Secretary of Transportation O. James Lighthizer today went outside the port community to choose one of his former employees in Anne Arundel County as director of the Maryland Port Administration.
He picked Adrian Teel, 47, Anne Arundel's chief administrative officer, over 16 other candidates because of his managing ability, Lighthizer said.
"He is a proven first-rate manager and a good communicator," Lighthizer said.
Most of the other applicants were members of the local port community, said a spokeswoman for Lighthizer.
Teel will replace Brendan "Bud" O'Malley, a long-time maritime official who resigned in April. O'Malley said he wanted to step down after two years in Baltimore to pursue work in the private sector and to collect retirement benefits due from his work with the port in New York.

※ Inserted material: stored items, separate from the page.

(** X20. The kind of transaction that the builders return follows the version:
    every transaction that [buildTransaction] or [buildSimpleTransaction]
    returns is a [VersionedTransaction] when [makeTxVersion] is [V0] and a
    legacy [Transaction] when it is [LEGACY]. *)
Theorem builders_transaction_kind (connection : Connection) (makeTxVersion : TxVersion)
    (payer : PublicKey) (recentBlockhash : option string) :
  (forall (innerTransactions : list InnerTransaction.t)
          (lookupTableCache : option CacheLTA)
          (txs : list (VersionedTransaction + Transaction)),
     transactions
       (buildTransaction connection makeTxVersion payer innerTransactions
          recentBlockhash lookupTableCache) = Some txs ->
     Forall (fun tx => versionOf tx = makeTxVersion) txs)
  /\ (forall (innerTransactions : list InnerSimpleTransaction.t)
             (addLookupTableInfo : option CacheLTA)
             (txList : list (VersionedTransaction + Transaction)),
        buildSimpleTransaction connection makeTxVersion payer innerTransactions
          recentBlockhash addLookupTableInfo = Some txList ->
        Forall (fun tx => versionOf tx = makeTxVersion) txList).
Proof.
  split.
  - intros innerTransactions lookupTableCache txs. unfold buildTransaction.
    destruct (validTxVersion makeTxVersion); cbn; [| discriminate].
    destruct (blockhashOr connection recentBlockhash) as [blockhash|]; [| discriminate].
    destruct (needCacheLoop _ _ _) as [needCacheLTA|]; [| discriminate].
    destruct (if (0 <? length needCacheLTA)%nat then _ else _) as [fetched|];
      [| discriminate].
    cbn. intros Hloop.
    destruct (buildLoop_spec _ _ _ _ _ _ _ Hloop) as (built & -> & Hall). cbn [app].
    clear Hloop. induction Hall as [| itemIx tx rest built Htx _ IH]; constructor.
    + apply (_makeTransaction_kind _ _ _ _ _ _ _ Htx).
    + exact IH.
  - intros innerTransactions addLookupTableInfo txList. unfold buildSimpleTransaction.
    destruct (validTxVersion makeTxVersion); cbn; [| discriminate].
    destruct (blockhashOr connection recentBlockhash) as [blockhash|]; cbn;
      [| discriminate].
    intros Hres. injection Hres as <-. rewrite buildSimpleLoop_omap. cbn [app].
    apply omap_Forall. intros itemIx tx Htx.
    apply (_makeTransaction_kind _ _ _ _ _ _ _ Htx).
Qed.

End TransactionKinds.

Lemma getTransferAmountFee_net_then_gross_up_witness :
  exists f TAmount fee : Z,
    getTransferAmountFee 12470 (Some exampleFeeConfig) exampleEpochInfo false
    = Some (GetTransferAmountFee.mk 12470 (Some f)
              (expirationTime exampleFeeConfig exampleEpochInfo))
    /\ getTransferAmountFee (12470 - f) (Some exampleFeeConfig) exampleEpochInfo true
       = Some (GetTransferAmountFee.mk TAmount (Some fee)
                 (expirationTime exampleFeeConfig exampleEpochInfo))
    /\ TAmount <= 12470.
Proof.
  apply (getTransferAmountFee_net_then_gross_up 12470 exampleFeeConfig exampleEpochInfo).
  change (basisPoints exampleFeeConfig exampleEpochInfo) with 100. lia.
Defined.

Teel's salary will be $105,000 a year, the same as O'Malley's.
In contrast to O'Malley, who had worked in port administration for 30 years, Teel has devoted his career to local government. He started in 1964 as an auditor for the Anne Arundel County school system and served as assistant superintendent from 1974 until 1983. He was chosen in 1983 by Lighthizer, who was then the county executive, to be the chief administrative officer, running the day-to-day operations of the county.
Lighthizer today vowed that Teel would make changes at the Port of Baltimore, which has been operating at a deficit for the last three years.
Teel is to begin work June 24.
"I hope to turn around the fortunes of the Port of Baltimore," Teel said.
Teel said he plans to draw upon his experience in Anne Arundel, which is one of the financially strongest counties in the state, to return the port to profitability.
He said his first task will be to meet with labor unions and management to "get an idea of what their expectations are for the port and what needs to be corrected."
He said he intends to stress customer service and work more closely with the rail and truck industries.
Both Lighthizer and Teel said the port's management structure will have to be reviewed and changed.
"That cries out," Lighthizer said. "It needs a coherent plan."
Teel said he intends to appoint a deputy director who has maritime experience, but said he does not view his own lack of experience as a severe hindrance.
"I'm a pretty quick study," he said.
Teel added that coming from the outside might have its advantages. "I carry no bias in any particular direction," he said.
Rex Sherman, director of research for the American Association of Port Authorities, said maritime experience is helpful, but is not crucial for a successful port administrator. He pointed to Ezunial Burts, Los Angeles' port chief, as an example of a well-respected port director who came to the job with no maritime experience.